Both Wilson and Kolanovic cited (or alluded to) smaller-than-expected hikes from the RBA and the Bank of Canada, as well as the removal of key hawkish language from the ECB statement last week.

“Further rate hikes from here will likely be smaller in size,” JPMorgan said. “Other central banks are starting to slow their rate of tightening,” Wilson wrote.

If there is a coordinated deescalation afoot, it’s mostly about “long and variable lags” or, more to the point, the distinct possibility that this year’s frantic pace of tightening has already delivered a latent recession in most developed economies. As a reminder, there’s been, on average, at least one rate hike per trading day in 2022, according to Bank of America. There were 35 in September alone, according to Michael Hartnett.

“Recent comments by FOMC officials (Vice Chair Brainard and SF Fed President Daly) emphasized the lags in the monetary transmission mechanism and the need at some point ‘to slow the pace of increases’ while the central bank assesses how hikes are affecting the economy,” this week’s installment of “JPMorgan View” reads. The bank’s analysts went on to note that “the RBA minutes from the October meeting, where officials opted to slow the pace of rate hikes to 25bps, find that the prior rapid rate of change in the cash rate level and long lags associated with tightening already delivered outweighed the risks to inflation expectations.”

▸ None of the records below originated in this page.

(* ===== verification/EngineSafety.v ===== *)
(** * Safety of the scheduler

    [engine_ok] is kept by every phase of a turn under any interference of the
    other goroutines, and no phase panics. *)
From S2P Require Import Prelude Decimal Containers Model OrderBook Quantum Matching Fixtures Sweep Slice Engine EngineInv.
From Stdlib Require Import Lia.

Section Safety.
Context {DL : DecimalLib} {CL : ContainerLib} {DLaws : DecimalLaws DL} {CLaws : ContainerLaws CL}.

(** ** The invariant *)

(** The events delivered and those waiting carry identifiers of this engine,
    numbered in increasing order up to its counter. *)
Definition ids_ok (delivered : list ExecutionEvent) (es : emitter) : Prop :=
  exists ks, omap event_key (delivered ++ exec_events es) = map (event_id (engine_name es)) ks /\
    StronglySorted Z.lt ks /\ Forall (fun k => k <= tradeSeq es) ks.

Record em_ok (delivered : list ExecutionEvent) (matches cancels : Z) (es : emitter) : Prop := {
  em_fresh : freshID es <> "";
  em_chan : exists c, ExecutionCh es = Some c /\ matches + 1 + cancels <= ch_cap c /\ ch_len c <= ch_cap c;
  em_ids : ids_ok delivered es
}.

Record books_inv (h : gmap nat OrderBook) (dflt : nat) (named : gmap string nat) : Prop := {
  bk_default : is_Some (h !! dflt);
  bk_named s a : named !! s = Some a -> is_Some (h !! a);
  bk_good : map_Forall (fun _ b => good_book b) h
}.
Definition books_ok (e : MatchingEngine) : Prop := books_inv (heap e) (me_OrderBook e) (me_OrderBooks e).

Definition good_opt (o : option Order) : Prop := match o with Some o => good_order o | None => True end.

Definition active_ok (e : MatchingEngine) : Prop :=
  forall s, active e = Some s ->
    good_order (as_order s) /\ kind_of (as_order s) <> KNone /\ is_Some (heap e !! as_book s).

Record engine_ok (e : MatchingEngine) : Prop := {
  ok_quantum : 1 <= maxMatchesPerTurn e /\ 1 <= maxConsecutiveCancels e;
  ok_em : em_ok (delivered e) (maxMatchesPerTurn e) (maxConsecutiveCancels e) (em e);
  ok_idle : reservationActive (em e) = false;
  ok_books : books_ok e;
  ok_active : active_ok e;
  ok_pending : good_opt (pendingOrder e);
  ok_queue : Forall good_opt (ch_buf (me_OrderCh e));
  ok_cancels : 0 <= cancelsSinceProgress e <= maxConsecutiveCancels e
}.

(** ** Emissions keep the identifiers in order *)

Lemma exec_events_chan es c : ExecutionCh es = Some c -> exec_events es = ch_buf c.
Proof. intros H. unfold exec_events. by rewrite H. Qed.

Lemma em_ok_emits d m k es evs es' : em_ok d m k es -> emits es evs es' ->
  (forall c, ExecutionCh es = Some c -> ch_len c + Z.of_nat (length evs) <= ch_cap c) -> em_ok d m k es'.
Proof.
  intros [Hf (c & Hc & Hcap & Hlen) (ks & Hk & Hs & HF)] HE Hroom. specialize (Hroom c Hc).
  pose proof (emits_chan _ _ _ HE c Hc) as Hc'. destruct (emits_keys _ _ _ HE Hf) as (ks' & Hk' & Hs' & HF').
  split.
  - by rewrite (emits_fresh _ _ _ HE).
  - eexists. split; [exact Hc'|]. cbn. unfold ch_len in *. cbn. rewrite length_app. lia.
  - exists (ks ++ ks'). rewrite (exec_events_chan _ _ Hc'), (emits_name _ _ _ HE Hf). cbn.
    rewrite (exec_events_chan _ _ Hc) in Hk. rewrite app_assoc, omap_app, Hk, Hk', map_app. split; [done|].
    pose proof (emits_seq _ _ _ HE). split.
    + apply StronglySorted_app_2; [|done|done]. intros x y Hx Hy.
      eapply Forall_forall in HF; [|exact Hx]. eapply Forall_forall in HF'; [|exact Hy]. cbn in *. lia.
    + apply Forall_app. split; (eapply Forall_impl; [eassumption|]); cbn; lia.
Qed.

(** Only the channel, the counter and the names matter. *)
Lemma em_ok_same d m k es es' : em_ok d m k es -> ExecutionCh es' = ExecutionCh es -> freshID es' = freshID es ->
  engineID es' = engineID es -> tradeSeq es' = tradeSeq es -> em_ok d m k es'.
Proof.
  intros [Hf Hc (ks & Hi)] E1 E2 E3 E4. split; [congruence|by rewrite E1|].
  exists ks. unfold ids_ok, exec_events, engine_name in *. by rewrite E1, E2, E3, E4.
Qed.

(** ** Books *)

Lemma GetOrderBook_ok s e a e' : books_ok e -> GetOrderBook s e = (a, e') ->
  books_ok e' /\ is_Some (heap e' !! a) /\ heap e ⊆ heap e' /\
  exists h m, e' = e <| heap := h |> <| me_OrderBooks := m |>.
Proof.
  intros [Hd Hn Hg] H. unfold GetOrderBook in H. destruct (String.eqb s ""); [|destruct (me_OrderBooks e !! s) as [a0|] eqn:Es].
  - injection H as <- <-. split_and!; try done. exists (heap e), (me_OrderBooks e). by destruct e.
  - injection H as <- <-. split_and!; try done; [by eapply Hn|]. exists (heap e), (me_OrderBooks e). by destruct e.
  - case_bool_decide as Hsz.
    + injection H as <- <-. split_and!; try done; [|exists (heap e); eexists; by destruct e].
      split; cbn; try done. intros s' a'. rewrite lookup_insert_Some. intros [[_ <-]|[_ ?]]; [done|by eapply Hn].
    + injection H as <- <-. set (a := fresh (dom (heap e))). assert (Ha : heap e !! a = None).
      { apply not_elem_of_dom, is_fresh. }
      split_and!; cbn.
      * split; cbn.
        -- rewrite lookup_insert_ne; [done|]. intros E. rewrite E in Ha. rewrite Ha in Hd. by destruct Hd.
        -- intros s' a'. rewrite lookup_insert_Some. intros [[_ <-]|[_ H]]; [rewrite lookup_insert_eq; eauto|].
           apply Hn in H. destruct (decide (a = a')) as [<-|]; [rewrite lookup_insert_eq; eauto|by rewrite lookup_insert_ne].
        -- apply map_Forall_insert_2; [apply NewOrderBook_good|done].
      * rewrite lookup_insert_eq. eauto.
      * by apply insert_subseteq.
      * eauto.
Qed.

Lemma heap_mono_some (h h' : gmap nat OrderBook) a : h ⊆ h' -> is_Some (h !! a) -> is_Some (h' !! a).
Proof. intros Hs [b Hb]. exists b. by eapply lookup_weaken. Qed.

(** Storing a good book at an address in use. *)
Lemma books_ok_put e a b : books_ok e -> is_Some (heap e !! a) -> good_book b ->
  books_ok (e <| heap := <[a := b]> (heap e) |>).
Proof.
  intros [Hd Hn Hg] Ha Hb.
  assert (H : forall x, is_Some (heap e !! x) -> is_Some (<[a := b]> (heap e) !! x)).
  { intros x Hx. destruct (decide (a = x)) as [<-|]; [rewrite lookup_insert_eq; eauto|by rewrite lookup_insert_ne]. }
  split; cbn.
  - by apply H.
  - intros s x Hx. apply H. by eapply Hn.
  - by apply map_Forall_insert_2.
Qed.

(** ** What the other goroutines do *)

(** Submitters send orders the order service has checked. *)
Definition good_act (a : EnvAct) : Prop := match a with ASubmit o => good_opt o | _ => True end.

Lemma ch_send_Some {A} (c c' : chan A) x : ch_send c x = Some c' ->
  ch_buf c' = ch_buf c ++ [x] /\ ch_cap c' = ch_cap c /\ ch_len c < ch_cap c.
Proof. unfold ch_send. destruct (_ <? _) eqn:E; [|done]. intros [= <-]. bool_to_prop. done. Qed.
Lemma ch_recv_Some {A} (c c' : chan A) x : ch_recv c = Some (x, c') ->
  ch_buf c = x :: ch_buf c' /\ ch_cap c' = ch_cap c.
Proof. unfold ch_recv. destruct (ch_buf c) eqn:E; [done|]. by intros [= <- <-]. Qed.

Lemma em_ok_consume d m k es c ev c' : em_ok d m k es -> ExecutionCh es = Some c -> ch_recv c = Some (ev, c') ->
  em_ok (d ++ [ev]) m k (with_exec_chan c' es).
Proof.
  intros [Hf (c0 & Hc & Hcap & Hlen) (ks & Hk & Hrest)] Hc2 Hr. simplify_eq.
  apply ch_recv_Some in Hr as [Hb Hcp]. split; [done| |].
  - exists c'. split; [done|]. unfold ch_len in *. rewrite Hb in Hlen. cbn in Hlen. rewrite Hcp. lia.
  - exists ks. split; [|done]. rewrite (exec_events_chan _ _ Hc), Hb in Hk.
    rewrite <- app_assoc. exact Hk.
Qed.

Lemma env_act_ok a e : good_act a -> engine_ok e -> engine_ok (env_act a e).
Proof.
  intros Ha H. pose proof H as [Hq Hem Hi Hb Hac Hp Hqu Hc]. destruct a; cbn [env_act].
  - unfold SubmitOrder. destruct (ch_send _ _) as [c|] eqn:E; cbn; [|done]. apply ch_send_Some in E as (Eb & _).
    split; cbn; try done. rewrite Eb. apply Forall_app. split; [done|]. by constructor.
  - unfold CancelOrder_send. cbn. destruct (ch_send _ _) as [c|] eqn:E; cbn; [|done]. by split.
  - unfold CancelOrder_recv. destruct (_ ≫= _) as [[res c]|]; [by split|done].
  - destruct (ExecutionCh (em e)) as [c|] eqn:Ec; cbn; [|done]. destruct (ch_recv c) as [[ev c']|] eqn:Er; [|done].
    split; try done. by eapply em_ok_consume.
  - by split.
  - destruct (ch_recv _) as [[? c]|]; [|done]. split; try done. eapply em_ok_same; [exact Hem|done..].
  - destruct (ch_recv _) as [[? c]|]; [|done]. by split.
  - by split.
  - by split.
  - split; try done. eapply em_ok_same; [exact Hem|done..].
Qed.

Lemma env_acts_ok l e : Forall good_act l -> engine_ok e -> engine_ok (env_acts l e).
Proof. intros HF. revert e. induction HF; intros e H0; cbn; [done|]. apply IHHF. by apply env_act_ok. Qed.

(** The environment never uses up room, nor does it touch the scheduler. *)
Definition same_scheduler (e e' : MatchingEngine) : Prop :=
  active e' = active e /\ maxMatchesPerTurn e' = maxMatchesPerTurn e /\
  maxConsecutiveCancels e' = maxConsecutiveCancels e /\ cancelsSinceProgress e' = cancelsSinceProgress e /\
  pendingCancel e' = pendingCancel e /\ pendingOrder e' = pendingOrder e /\ heap e' = heap e /\
  shuttingDown e' = shuttingDown e.

Lemma env_act_same a e : same_scheduler e (env_act a e) /\ free e <= free (env_act a e).
Proof.
  assert (H0 : same_scheduler e e /\ free e <= free e) by (split; [done|lia]).
  destruct a; cbn [env_act]; try exact H0.
  - unfold SubmitOrder. destruct (ch_send _ _); exact H0.
  - unfold CancelOrder_send. cbn. destruct (ch_send _ _); exact H0.
  - unfold CancelOrder_recv. destruct (_ ≫= _) as [[? ?]|]; exact H0.
  - destruct (ExecutionCh (em e)) as [c|] eqn:Ec; cbn; [|exact H0]. destruct (ch_recv c) as [[ev c']|] eqn:Er; [|exact H0].
    apply ch_recv_Some in Er as [Hb Hcp]. split; [done|]. unfold free. cbn. rewrite Ec. unfold ch_len. rewrite Hb, Hcp. cbn. lia.
  - destruct (ch_recv _) as [[? ?]|]; exact H0.
  - destruct (ch_recv _) as [[? ?]|]; exact H0.
Qed.

Lemma env_acts_same l e : same_scheduler e (env_acts l e) /\ free e <= free (env_acts l e).
Proof.
  revert e. induction l as [|a l IH]; intros e; [split; [done|cbn; lia]|].
  change (env_acts (a :: l) e) with (env_acts l (env_act a e)).
  destruct (IH (env_act a e)) as [H1 H2]. destruct (env_act_same a e) as [H3 H4].
  split; [|lia]. unfold same_scheduler in *. intuition congruence.
Qed.

(** ** Cancellations *)

Lemma active_ok_grow e e' : active_ok e -> active e' = active e ->
  (forall a, is_Some (heap e !! a) -> is_Some (heap e' !! a)) -> active_ok e'.
Proof. intros H Ha Hh s Hs. rewrite Ha in Hs. destruct (H s Hs) as (? & ? & ?). auto. Qed.

Lemma removeFromBook_ok cmd e res e' : books_ok e -> removeFromBook cmd e = (res, e') ->
  books_ok e' /\ (forall a, is_Some (heap e !! a) -> is_Some (heap e' !! a)) /\
  exists h m, e' = e <| heap := h |> <| me_OrderBooks := m |>.
Proof.
  intros Hb H. unfold removeFromBook in H. destruct (GetOrderBook (cc_CoinSymbol cmd) e) as [a e1] eqn:EG.
  destruct (GetOrderBook_ok _ _ _ _ Hb EG) as (Hb1 & [b Hb0] & Hsub & h & m & ->).
  rewrite Hb0 in H. pose proof (bk_good _ _ _ Hb1 a b Hb0) as Hg.
  destruct (RemoveOrder_good b (cancel_target cmd) Hg) as (b' & r & ER & Hg' & _). rewrite ER in H.
  assert (e' = (e <| heap := h |> <| me_OrderBooks := m |>) <| heap := <[a := b']> h |>) as ->.
  { destruct r; by injection H as <- <-. }
  split; [exact (books_ok_put _ a b' Hb1 (ex_intro _ b Hb0) Hg')|]. split; [|eauto].
  intros x Hx. cbn in *. destruct (decide (a = x)) as [<-|]; [rewrite lookup_insert_eq; eauto|].
  rewrite lookup_insert_ne by done. by eapply heap_mono_some.
Qed.

Lemma handleCancel_ok cmd e res e' : books_ok e -> handleCancel cmd e = (res, e') ->
  books_ok e' /\ (forall a, is_Some (heap e !! a) -> is_Some (heap e' !! a)) /\
  exists h m, e' = e <| heap := h |> <| me_OrderBooks := m |>.
Proof.
  intros Hb H. unfold handleCancel in H.
  assert (Hid : exists h m, e = e <| heap := h |> <| me_OrderBooks := m |>).
  { exists (heap e), (me_OrderBooks e). by destruct e. }
  destruct (_ || _ || _); [by injection H as <- <-|].
  destruct (cc_Side cmd); [by eapply removeFromBook_ok|by eapply removeFromBook_ok|]. by injection H as <- <-.
Qed.

(** What a step may change of the parts the scheduler reads. *)
Record keeps (e e' : MatchingEngine) : Prop := {
  k_active : active e' = active e;
  k_matches : maxMatchesPerTurn e' = maxMatchesPerTurn e;
  k_cancels : maxConsecutiveCancels e' = maxConsecutiveCancels e;
  k_since : cancelsSinceProgress e' = cancelsSinceProgress e;
  k_pcancel : pendingCancel e' = pendingCancel e;
  k_porder : pendingOrder e' = pendingOrder e;
  k_orders : me_OrderCh e' = me_OrderCh e;
  k_cancelch : me_CancelCh e' = me_CancelCh e;
  k_shut : shuttingDown e' = shuttingDown e
}.

Lemma respond_keeps cmd res e : keeps e (respond cmd res e) /\ em (respond cmd res e) = em e.
Proof. unfold respond. repeat case_match; by split. Qed.
Lemma respond_ok cmd res e : engine_ok e -> engine_ok (respond cmd res e).
Proof. intros H. unfold respond. repeat case_match; try done. destruct H; by split. Qed.
Lemma obs_ok o e : engine_ok e -> engine_ok (obs o e).
Proof. intros [? Hem ? ? ? ? ? ?]. split; try done. by eapply em_ok_same. Qed.

Lemma free_room e c : ExecutionCh (em e) = Some c -> free e = ch_cap c - ch_len c.
Proof. intros H. unfold free. by rewrite H. Qed.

For his part, Wilson flagged rising recession risks, as telegraphed by the three-month/10-year curve and other leading indicators (figures below).

Wilson editorialized around those a bit. “An inverted 10-year-3-month curve has a perfect track record of calling a recession within 12 months (with no false positives), so there is good reason the Fed should be pausing at this point,” he wrote, adding that the Duncan Leading Indicator has “just moved into negative territory” and likewise has a flawless track record.

“To the extent the Fed is data dependent, these are hard ones to ignore,” Wilson remarked.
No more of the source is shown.